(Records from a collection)
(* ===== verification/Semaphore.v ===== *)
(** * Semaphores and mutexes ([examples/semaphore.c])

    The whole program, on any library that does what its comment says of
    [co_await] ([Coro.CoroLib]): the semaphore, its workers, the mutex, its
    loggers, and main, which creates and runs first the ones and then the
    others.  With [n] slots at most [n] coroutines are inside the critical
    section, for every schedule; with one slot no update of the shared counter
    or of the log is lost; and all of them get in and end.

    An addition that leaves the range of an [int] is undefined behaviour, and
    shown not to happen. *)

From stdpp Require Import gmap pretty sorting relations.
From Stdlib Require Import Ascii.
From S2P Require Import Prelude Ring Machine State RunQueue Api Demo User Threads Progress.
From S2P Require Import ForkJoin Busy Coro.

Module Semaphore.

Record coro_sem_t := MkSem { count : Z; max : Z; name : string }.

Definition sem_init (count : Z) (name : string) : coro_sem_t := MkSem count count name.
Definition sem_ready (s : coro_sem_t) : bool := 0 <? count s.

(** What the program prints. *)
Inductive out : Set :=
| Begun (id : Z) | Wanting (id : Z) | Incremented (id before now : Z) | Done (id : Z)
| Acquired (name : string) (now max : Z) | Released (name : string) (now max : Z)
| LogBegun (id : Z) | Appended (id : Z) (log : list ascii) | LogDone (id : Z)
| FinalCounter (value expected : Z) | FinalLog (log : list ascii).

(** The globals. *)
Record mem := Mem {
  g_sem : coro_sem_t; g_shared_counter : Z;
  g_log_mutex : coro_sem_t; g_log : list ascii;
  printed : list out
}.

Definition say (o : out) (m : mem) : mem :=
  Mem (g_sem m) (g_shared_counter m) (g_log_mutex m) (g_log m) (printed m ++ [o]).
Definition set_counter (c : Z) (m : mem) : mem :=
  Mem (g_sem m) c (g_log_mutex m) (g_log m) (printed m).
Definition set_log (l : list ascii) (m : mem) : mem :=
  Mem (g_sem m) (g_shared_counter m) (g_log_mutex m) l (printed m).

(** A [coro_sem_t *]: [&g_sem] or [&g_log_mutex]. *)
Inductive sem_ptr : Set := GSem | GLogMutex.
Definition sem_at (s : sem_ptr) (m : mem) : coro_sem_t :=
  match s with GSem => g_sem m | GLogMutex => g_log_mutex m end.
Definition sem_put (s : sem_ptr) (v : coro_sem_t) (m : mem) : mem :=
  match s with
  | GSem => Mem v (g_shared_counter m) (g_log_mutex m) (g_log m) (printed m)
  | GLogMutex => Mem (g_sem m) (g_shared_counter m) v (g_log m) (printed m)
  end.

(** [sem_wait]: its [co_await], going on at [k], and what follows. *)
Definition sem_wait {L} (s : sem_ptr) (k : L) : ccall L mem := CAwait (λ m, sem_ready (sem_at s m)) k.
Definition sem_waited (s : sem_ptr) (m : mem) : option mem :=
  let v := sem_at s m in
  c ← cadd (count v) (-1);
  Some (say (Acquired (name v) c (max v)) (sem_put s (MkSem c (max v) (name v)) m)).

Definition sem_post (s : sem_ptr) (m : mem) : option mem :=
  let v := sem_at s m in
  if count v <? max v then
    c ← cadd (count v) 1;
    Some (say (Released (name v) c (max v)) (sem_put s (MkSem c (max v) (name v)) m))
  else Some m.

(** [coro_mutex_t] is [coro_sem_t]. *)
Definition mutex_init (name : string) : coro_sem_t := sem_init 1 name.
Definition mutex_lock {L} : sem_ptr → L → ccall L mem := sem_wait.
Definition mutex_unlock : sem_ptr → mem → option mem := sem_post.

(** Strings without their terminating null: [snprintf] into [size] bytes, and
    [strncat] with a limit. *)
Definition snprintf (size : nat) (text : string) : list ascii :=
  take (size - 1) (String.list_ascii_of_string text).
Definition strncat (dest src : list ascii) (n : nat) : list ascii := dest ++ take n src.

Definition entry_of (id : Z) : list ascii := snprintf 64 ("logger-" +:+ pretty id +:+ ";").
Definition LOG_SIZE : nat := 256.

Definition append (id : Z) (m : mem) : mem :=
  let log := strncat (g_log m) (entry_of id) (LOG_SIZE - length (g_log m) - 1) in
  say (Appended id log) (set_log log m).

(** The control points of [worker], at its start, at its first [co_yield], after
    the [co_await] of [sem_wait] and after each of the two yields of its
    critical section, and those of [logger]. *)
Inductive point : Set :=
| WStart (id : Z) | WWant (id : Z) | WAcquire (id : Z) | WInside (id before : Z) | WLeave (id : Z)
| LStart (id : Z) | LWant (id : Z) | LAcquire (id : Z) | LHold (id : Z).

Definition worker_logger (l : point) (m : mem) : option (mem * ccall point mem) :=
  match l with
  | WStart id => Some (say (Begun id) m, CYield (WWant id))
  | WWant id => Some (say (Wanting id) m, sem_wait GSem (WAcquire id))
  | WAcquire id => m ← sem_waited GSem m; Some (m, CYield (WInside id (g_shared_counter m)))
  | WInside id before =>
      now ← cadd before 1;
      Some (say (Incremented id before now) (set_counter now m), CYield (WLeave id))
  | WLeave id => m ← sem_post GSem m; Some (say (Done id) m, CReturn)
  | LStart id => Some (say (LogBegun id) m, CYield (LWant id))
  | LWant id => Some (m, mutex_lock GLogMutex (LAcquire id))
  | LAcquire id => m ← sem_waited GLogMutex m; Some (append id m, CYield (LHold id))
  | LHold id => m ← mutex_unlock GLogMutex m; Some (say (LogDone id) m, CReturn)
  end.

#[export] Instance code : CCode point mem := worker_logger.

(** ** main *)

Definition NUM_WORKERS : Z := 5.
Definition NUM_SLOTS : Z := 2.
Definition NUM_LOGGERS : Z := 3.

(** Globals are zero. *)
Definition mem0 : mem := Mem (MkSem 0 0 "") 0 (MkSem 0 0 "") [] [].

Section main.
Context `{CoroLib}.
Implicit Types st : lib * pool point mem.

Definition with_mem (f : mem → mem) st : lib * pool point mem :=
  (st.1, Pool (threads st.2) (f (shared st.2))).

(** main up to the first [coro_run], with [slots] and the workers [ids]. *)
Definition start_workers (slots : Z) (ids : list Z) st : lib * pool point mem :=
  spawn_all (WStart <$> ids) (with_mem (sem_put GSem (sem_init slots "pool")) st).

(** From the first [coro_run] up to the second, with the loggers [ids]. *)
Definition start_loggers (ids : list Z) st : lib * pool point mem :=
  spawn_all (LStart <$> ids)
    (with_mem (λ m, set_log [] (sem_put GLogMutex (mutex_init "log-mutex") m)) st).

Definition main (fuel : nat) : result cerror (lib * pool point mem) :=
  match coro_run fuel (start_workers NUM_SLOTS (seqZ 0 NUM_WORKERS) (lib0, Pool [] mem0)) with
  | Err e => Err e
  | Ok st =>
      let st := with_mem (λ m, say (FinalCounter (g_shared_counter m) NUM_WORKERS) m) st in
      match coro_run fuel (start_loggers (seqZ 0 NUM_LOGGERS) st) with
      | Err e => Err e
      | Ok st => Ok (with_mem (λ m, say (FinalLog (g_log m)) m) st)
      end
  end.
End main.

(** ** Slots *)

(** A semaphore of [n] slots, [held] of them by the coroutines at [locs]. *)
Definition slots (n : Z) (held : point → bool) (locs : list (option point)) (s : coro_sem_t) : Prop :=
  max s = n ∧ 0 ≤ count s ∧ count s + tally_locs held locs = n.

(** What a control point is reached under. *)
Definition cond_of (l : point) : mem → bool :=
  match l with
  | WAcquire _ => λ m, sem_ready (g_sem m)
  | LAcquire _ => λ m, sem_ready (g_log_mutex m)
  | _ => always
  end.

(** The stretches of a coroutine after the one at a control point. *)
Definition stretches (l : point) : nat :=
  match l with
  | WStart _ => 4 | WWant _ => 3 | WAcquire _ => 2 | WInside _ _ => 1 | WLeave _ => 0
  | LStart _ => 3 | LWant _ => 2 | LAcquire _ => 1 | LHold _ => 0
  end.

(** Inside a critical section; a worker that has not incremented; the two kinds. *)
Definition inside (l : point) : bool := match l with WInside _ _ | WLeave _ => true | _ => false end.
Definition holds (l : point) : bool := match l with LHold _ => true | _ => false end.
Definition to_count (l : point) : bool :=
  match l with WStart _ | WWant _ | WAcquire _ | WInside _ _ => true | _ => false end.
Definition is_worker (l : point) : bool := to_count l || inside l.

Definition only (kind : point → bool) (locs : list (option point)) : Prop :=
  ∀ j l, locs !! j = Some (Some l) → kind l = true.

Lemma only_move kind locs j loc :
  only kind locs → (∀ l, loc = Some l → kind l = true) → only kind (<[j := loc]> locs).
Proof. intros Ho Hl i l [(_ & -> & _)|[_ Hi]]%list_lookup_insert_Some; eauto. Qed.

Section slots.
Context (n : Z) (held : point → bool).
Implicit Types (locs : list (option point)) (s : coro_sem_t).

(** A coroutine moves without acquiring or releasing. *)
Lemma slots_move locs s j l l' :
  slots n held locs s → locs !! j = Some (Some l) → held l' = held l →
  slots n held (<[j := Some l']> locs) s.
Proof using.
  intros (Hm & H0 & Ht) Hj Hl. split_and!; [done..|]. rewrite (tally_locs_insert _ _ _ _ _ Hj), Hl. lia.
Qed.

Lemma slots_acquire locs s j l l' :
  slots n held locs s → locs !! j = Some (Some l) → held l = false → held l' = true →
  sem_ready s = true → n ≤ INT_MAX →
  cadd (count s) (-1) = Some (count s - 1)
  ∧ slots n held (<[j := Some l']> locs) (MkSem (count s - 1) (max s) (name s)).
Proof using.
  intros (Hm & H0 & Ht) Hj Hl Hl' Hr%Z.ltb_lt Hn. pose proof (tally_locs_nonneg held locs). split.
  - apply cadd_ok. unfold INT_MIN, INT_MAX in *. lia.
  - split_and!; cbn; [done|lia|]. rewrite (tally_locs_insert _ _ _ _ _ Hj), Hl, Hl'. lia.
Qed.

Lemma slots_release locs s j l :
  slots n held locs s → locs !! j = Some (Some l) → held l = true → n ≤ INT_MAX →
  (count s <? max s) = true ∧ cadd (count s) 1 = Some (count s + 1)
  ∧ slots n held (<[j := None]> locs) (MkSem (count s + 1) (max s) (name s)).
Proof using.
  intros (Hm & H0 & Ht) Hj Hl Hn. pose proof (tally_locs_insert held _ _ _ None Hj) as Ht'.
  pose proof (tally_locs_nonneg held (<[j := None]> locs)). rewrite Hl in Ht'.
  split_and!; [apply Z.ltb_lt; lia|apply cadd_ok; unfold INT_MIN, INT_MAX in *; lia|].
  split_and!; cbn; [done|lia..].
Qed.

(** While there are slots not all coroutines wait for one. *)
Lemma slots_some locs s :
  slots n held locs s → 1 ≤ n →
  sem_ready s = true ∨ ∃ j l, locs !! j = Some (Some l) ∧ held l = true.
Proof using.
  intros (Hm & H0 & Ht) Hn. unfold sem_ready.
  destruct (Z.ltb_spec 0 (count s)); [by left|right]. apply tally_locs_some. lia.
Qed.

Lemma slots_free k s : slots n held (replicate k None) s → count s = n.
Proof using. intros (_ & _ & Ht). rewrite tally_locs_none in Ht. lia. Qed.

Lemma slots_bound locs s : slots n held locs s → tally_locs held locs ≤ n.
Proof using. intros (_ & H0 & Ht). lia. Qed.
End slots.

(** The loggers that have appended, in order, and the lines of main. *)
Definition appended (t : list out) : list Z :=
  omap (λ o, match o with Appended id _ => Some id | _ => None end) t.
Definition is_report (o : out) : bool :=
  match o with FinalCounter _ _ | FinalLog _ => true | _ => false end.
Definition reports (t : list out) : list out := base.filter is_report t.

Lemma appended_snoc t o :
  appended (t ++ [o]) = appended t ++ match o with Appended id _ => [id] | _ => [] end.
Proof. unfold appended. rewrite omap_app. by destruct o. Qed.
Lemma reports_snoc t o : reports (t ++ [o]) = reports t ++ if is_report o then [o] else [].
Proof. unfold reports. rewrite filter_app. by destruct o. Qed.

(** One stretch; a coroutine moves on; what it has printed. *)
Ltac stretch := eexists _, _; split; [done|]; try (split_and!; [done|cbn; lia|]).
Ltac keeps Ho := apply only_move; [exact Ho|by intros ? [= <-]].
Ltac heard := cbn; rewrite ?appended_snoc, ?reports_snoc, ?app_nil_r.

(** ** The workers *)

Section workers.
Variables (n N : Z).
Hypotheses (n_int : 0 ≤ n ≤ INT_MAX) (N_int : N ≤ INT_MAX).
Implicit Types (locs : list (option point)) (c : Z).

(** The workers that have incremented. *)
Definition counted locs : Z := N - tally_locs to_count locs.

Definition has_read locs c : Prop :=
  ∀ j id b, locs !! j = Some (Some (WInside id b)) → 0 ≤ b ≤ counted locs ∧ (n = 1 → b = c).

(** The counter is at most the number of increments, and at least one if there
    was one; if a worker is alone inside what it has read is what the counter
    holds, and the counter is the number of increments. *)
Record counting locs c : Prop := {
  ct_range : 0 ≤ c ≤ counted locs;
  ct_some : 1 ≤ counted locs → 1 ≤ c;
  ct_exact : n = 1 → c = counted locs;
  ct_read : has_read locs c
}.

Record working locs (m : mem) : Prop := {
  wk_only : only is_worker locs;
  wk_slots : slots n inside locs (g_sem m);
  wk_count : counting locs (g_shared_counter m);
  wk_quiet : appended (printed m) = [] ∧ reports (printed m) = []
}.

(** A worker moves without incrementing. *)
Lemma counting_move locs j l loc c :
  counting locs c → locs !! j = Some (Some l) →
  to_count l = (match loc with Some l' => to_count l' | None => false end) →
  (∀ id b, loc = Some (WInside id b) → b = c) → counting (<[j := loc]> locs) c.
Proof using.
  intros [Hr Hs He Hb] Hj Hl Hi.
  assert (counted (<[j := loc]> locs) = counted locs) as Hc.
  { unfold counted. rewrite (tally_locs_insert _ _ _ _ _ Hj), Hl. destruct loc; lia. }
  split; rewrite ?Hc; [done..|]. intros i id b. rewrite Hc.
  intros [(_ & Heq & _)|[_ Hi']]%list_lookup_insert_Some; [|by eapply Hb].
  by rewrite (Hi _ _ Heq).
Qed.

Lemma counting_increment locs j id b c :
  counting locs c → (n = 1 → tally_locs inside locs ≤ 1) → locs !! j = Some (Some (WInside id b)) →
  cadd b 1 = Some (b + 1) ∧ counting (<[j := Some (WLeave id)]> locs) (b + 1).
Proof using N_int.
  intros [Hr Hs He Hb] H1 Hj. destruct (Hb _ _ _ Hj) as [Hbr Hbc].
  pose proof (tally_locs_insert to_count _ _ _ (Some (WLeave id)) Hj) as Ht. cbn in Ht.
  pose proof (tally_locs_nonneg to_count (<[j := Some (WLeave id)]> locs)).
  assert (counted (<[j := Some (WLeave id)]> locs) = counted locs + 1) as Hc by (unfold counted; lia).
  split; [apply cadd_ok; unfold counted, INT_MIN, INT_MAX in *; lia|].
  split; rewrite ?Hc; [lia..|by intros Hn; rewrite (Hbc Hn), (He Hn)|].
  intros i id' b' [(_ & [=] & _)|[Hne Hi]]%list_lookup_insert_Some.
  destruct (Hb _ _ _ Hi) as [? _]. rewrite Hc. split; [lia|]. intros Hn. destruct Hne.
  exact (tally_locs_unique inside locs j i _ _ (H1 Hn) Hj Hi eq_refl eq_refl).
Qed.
---
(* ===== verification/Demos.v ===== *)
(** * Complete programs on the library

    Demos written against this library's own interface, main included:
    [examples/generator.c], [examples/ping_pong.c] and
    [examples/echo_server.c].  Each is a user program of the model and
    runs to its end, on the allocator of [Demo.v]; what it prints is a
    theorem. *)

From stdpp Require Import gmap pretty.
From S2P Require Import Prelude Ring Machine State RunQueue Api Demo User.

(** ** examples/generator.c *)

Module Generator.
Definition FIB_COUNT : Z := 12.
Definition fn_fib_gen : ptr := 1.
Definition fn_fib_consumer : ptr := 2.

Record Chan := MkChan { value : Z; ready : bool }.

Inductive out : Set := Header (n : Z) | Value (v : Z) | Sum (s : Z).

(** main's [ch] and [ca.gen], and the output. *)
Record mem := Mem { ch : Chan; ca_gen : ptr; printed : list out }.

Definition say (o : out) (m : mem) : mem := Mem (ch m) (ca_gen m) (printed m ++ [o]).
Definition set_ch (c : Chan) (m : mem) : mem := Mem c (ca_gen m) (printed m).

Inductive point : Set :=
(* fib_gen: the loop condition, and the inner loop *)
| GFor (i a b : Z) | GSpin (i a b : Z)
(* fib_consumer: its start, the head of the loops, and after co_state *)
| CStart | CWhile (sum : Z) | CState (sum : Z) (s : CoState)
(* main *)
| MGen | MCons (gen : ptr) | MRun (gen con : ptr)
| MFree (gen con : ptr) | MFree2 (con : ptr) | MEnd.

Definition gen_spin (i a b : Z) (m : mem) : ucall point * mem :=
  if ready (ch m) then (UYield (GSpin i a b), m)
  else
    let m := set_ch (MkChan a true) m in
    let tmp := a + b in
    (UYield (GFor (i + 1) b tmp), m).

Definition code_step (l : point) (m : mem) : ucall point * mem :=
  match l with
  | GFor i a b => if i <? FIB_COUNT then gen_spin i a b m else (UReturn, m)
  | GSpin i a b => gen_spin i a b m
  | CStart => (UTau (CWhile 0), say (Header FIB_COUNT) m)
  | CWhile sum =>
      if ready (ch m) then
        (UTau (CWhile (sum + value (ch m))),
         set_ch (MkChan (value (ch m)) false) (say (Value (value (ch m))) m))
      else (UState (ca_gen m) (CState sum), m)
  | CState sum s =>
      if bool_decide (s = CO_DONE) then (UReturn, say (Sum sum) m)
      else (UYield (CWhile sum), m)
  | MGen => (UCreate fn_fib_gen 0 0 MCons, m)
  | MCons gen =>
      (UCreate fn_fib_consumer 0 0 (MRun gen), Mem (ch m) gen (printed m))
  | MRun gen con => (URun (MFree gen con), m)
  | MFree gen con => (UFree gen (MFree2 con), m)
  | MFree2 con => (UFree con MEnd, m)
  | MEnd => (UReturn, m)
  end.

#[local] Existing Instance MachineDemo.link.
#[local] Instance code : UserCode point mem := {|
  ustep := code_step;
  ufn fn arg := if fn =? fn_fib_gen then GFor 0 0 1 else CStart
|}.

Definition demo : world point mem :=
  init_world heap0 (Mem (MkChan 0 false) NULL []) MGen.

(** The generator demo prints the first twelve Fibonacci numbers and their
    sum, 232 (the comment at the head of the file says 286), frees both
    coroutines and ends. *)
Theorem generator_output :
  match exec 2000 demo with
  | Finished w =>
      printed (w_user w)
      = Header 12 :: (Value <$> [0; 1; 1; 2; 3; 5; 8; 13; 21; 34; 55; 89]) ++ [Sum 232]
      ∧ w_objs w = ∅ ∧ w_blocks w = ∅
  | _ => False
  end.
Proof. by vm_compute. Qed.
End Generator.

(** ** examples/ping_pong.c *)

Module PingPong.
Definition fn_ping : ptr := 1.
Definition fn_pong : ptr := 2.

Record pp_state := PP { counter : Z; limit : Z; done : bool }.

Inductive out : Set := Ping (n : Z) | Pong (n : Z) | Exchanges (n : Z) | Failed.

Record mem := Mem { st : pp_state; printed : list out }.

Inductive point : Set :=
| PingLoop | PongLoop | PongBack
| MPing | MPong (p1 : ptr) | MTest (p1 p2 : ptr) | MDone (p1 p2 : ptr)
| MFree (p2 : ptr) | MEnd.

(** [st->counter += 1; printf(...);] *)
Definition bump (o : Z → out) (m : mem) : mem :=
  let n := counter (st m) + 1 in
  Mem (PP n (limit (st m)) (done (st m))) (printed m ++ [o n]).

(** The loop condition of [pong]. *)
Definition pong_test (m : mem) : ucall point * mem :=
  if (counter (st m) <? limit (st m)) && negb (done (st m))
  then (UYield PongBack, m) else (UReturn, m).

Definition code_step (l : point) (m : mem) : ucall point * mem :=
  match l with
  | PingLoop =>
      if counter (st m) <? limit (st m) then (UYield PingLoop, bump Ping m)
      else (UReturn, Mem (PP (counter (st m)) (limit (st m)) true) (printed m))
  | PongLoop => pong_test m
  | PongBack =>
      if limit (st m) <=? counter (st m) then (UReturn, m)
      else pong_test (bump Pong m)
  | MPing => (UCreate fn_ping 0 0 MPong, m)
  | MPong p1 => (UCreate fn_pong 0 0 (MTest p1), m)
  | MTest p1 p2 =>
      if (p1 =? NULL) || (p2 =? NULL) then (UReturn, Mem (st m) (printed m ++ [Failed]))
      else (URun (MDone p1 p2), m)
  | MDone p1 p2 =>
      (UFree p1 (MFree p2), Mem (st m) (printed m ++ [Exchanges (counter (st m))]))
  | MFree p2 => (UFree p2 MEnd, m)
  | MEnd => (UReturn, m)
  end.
==
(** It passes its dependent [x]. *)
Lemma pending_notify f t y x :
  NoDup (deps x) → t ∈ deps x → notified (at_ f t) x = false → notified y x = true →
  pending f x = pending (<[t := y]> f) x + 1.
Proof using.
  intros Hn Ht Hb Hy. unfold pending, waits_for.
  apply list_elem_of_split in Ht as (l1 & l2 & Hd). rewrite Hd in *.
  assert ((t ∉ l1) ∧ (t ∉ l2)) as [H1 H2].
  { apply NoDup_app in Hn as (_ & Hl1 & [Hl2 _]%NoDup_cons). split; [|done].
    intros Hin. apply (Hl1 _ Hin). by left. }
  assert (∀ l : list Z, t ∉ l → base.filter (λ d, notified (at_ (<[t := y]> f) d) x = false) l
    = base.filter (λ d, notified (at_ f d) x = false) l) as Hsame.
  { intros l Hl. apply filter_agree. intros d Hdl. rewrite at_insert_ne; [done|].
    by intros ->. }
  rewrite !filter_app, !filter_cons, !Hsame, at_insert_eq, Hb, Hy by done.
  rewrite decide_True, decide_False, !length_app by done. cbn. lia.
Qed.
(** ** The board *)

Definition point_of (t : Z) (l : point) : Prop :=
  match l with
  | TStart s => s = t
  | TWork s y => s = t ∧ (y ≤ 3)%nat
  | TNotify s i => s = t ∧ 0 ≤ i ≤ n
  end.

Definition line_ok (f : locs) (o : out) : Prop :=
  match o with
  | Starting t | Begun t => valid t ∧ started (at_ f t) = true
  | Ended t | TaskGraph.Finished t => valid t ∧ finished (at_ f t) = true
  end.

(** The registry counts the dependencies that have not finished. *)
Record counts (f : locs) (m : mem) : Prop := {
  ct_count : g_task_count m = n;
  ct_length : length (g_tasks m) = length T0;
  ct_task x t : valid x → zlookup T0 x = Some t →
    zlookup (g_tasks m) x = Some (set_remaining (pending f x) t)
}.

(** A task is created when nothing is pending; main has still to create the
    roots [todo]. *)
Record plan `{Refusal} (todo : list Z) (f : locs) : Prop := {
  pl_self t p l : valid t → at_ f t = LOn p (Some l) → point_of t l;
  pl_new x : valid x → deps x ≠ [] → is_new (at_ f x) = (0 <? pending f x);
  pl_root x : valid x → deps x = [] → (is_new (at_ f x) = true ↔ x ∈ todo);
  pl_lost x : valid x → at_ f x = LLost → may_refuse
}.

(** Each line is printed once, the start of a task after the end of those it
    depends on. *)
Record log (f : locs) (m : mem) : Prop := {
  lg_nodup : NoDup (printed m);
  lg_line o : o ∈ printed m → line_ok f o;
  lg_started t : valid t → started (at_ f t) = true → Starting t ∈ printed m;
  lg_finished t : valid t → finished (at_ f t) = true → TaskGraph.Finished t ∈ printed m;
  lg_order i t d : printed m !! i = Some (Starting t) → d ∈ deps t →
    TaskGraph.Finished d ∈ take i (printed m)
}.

**EXERCISE DESCRIPTION**:
Could you write out, exactly as they stand, only the lines above that begin at the line with "pose proof (tally_locs_nonneg held (<[j" and stop after the line with "omap (λ o, match"?

**RESPONSE AREA**:
  pose proof (tally_locs_nonneg held (<[j := None]> locs)). rewrite Hl in Ht'.
  split_and!; [apply Z.ltb_lt; lia|apply cadd_ok; unfold INT_MIN, INT_MAX in *; lia|].
  split_and!; cbn; [done|lia..].
Qed.

(** While there are slots not all coroutines wait for one. *)
Lemma slots_some locs s :
  slots n held locs s → 1 ≤ n →
  sem_ready s = true ∨ ∃ j l, locs !! j = Some (Some l) ∧ held l = true.
Proof using.
  intros (Hm & H0 & Ht) Hn. unfold sem_ready.
  destruct (Z.ltb_spec 0 (count s)); [by left|right]. apply tally_locs_some. lia.
Qed.

Lemma slots_free k s : slots n held (replicate k None) s → count s = n.
Proof using. intros (_ & _ & Ht). rewrite tally_locs_none in Ht. lia. Qed.

Lemma slots_bound locs s : slots n held locs s → tally_locs held locs ≤ n.
Proof using. intros (_ & H0 & Ht). lia. Qed.
End slots.

(** The loggers that have appended, in order, and the lines of main. *)
Definition appended (t : list out) : list Z :=
  omap (λ o, match o with Appended id _ => Some id | _ => None end) t.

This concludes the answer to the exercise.